**Listed entries:**
______
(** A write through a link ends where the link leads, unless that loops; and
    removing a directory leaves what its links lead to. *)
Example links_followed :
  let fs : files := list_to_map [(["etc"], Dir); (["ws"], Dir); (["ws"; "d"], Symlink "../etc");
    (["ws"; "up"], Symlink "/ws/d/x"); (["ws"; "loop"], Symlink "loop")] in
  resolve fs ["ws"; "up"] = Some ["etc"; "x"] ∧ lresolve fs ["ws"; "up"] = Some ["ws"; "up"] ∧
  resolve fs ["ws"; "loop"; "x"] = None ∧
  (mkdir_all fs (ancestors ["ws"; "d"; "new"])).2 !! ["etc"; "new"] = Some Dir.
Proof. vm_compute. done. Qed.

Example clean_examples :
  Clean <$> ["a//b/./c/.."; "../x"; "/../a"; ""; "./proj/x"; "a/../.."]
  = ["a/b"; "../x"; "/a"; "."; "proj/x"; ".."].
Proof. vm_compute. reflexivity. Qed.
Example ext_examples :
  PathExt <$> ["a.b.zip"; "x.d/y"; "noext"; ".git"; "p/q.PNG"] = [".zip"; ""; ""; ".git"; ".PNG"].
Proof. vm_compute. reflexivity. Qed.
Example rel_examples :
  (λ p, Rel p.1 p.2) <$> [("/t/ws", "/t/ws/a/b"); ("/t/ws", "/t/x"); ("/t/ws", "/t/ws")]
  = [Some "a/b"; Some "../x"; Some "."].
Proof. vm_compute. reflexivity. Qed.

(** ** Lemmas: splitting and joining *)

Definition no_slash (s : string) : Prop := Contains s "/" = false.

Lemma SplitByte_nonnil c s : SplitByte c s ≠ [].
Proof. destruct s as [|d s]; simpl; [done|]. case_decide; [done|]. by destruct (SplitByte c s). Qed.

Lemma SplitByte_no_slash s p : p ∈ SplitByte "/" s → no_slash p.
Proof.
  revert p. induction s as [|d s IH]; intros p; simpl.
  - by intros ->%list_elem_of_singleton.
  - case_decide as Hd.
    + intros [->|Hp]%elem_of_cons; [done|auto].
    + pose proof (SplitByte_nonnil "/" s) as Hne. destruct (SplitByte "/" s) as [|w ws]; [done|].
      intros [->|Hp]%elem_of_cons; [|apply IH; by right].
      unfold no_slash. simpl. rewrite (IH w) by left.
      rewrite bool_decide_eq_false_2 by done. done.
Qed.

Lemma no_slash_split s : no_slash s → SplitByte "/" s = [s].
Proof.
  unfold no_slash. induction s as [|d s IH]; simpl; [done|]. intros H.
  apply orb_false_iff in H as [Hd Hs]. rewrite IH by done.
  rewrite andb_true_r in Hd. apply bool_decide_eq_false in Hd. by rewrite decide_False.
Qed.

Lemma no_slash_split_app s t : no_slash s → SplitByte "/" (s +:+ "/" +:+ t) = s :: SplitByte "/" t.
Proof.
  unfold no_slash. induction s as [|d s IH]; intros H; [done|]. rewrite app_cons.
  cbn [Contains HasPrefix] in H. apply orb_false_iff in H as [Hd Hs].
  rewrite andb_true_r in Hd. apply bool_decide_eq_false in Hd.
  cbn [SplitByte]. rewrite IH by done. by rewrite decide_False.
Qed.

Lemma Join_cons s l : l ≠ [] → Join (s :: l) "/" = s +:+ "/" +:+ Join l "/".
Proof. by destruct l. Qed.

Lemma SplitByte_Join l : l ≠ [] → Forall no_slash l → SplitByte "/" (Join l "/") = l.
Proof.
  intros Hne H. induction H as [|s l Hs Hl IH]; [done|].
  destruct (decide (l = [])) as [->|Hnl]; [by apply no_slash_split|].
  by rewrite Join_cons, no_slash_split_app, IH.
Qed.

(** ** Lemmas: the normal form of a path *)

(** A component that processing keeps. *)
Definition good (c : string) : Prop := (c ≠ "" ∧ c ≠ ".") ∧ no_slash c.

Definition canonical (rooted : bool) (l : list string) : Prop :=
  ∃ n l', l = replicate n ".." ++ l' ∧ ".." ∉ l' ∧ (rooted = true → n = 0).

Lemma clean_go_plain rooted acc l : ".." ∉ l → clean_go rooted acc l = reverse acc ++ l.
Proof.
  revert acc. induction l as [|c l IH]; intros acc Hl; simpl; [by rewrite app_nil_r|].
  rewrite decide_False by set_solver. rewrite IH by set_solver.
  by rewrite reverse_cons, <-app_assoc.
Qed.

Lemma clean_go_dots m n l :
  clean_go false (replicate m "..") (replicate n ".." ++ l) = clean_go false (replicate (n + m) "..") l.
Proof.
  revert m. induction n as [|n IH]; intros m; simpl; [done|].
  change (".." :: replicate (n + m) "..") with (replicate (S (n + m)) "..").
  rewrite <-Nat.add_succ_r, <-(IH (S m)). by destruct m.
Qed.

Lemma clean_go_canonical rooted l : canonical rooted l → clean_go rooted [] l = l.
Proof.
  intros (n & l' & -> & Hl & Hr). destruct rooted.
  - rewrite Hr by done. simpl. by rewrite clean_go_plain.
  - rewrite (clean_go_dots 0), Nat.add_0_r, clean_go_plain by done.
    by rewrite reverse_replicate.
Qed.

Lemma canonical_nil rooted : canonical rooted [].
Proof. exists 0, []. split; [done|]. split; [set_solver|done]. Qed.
______
Beginning at the line with "Proof. vm_compute. done. Qed." and stopping after the line with "intros [->|Hp]%elem_of_cons; [done|auto].", please write out every line of the data above exactly and nothing else.

**Result of the task:**
Proof. vm_compute. done. Qed.

Example clean_examples :
  Clean <$> ["a//b/./c/.."; "../x"; "/../a"; ""; "./proj/x"; "a/../.."]
  = ["a/b"; "../x"; "/a"; "."; "proj/x"; ".."].
Proof. vm_compute. reflexivity. Qed.
Example ext_examples :
  PathExt <$> ["a.b.zip"; "x.d/y"; "noext"; ".git"; "p/q.PNG"] = [".zip"; ""; ""; ".git"; ".PNG"].
Proof. vm_compute. reflexivity. Qed.
Example rel_examples :
  (λ p, Rel p.1 p.2) <$> [("/t/ws", "/t/ws/a/b"); ("/t/ws", "/t/x"); ("/t/ws", "/t/ws")]
  = [Some "a/b"; Some "../x"; Some "."].
Proof. vm_compute. reflexivity. Qed.

(** ** Lemmas: splitting and joining *)

Definition no_slash (s : string) : Prop := Contains s "/" = false.

Lemma SplitByte_nonnil c s : SplitByte c s ≠ [].
Proof. destruct s as [|d s]; simpl; [done|]. case_decide; [done|]. by destruct (SplitByte c s). Qed.

Lemma SplitByte_no_slash s p : p ∈ SplitByte "/" s → no_slash p.
Proof.
  revert p. induction s as [|d s IH]; intros p; simpl.
  - by intros ->%list_elem_of_singleton.
  - case_decide as Hd.
    + intros [->|Hp]%elem_of_cons; [done|auto].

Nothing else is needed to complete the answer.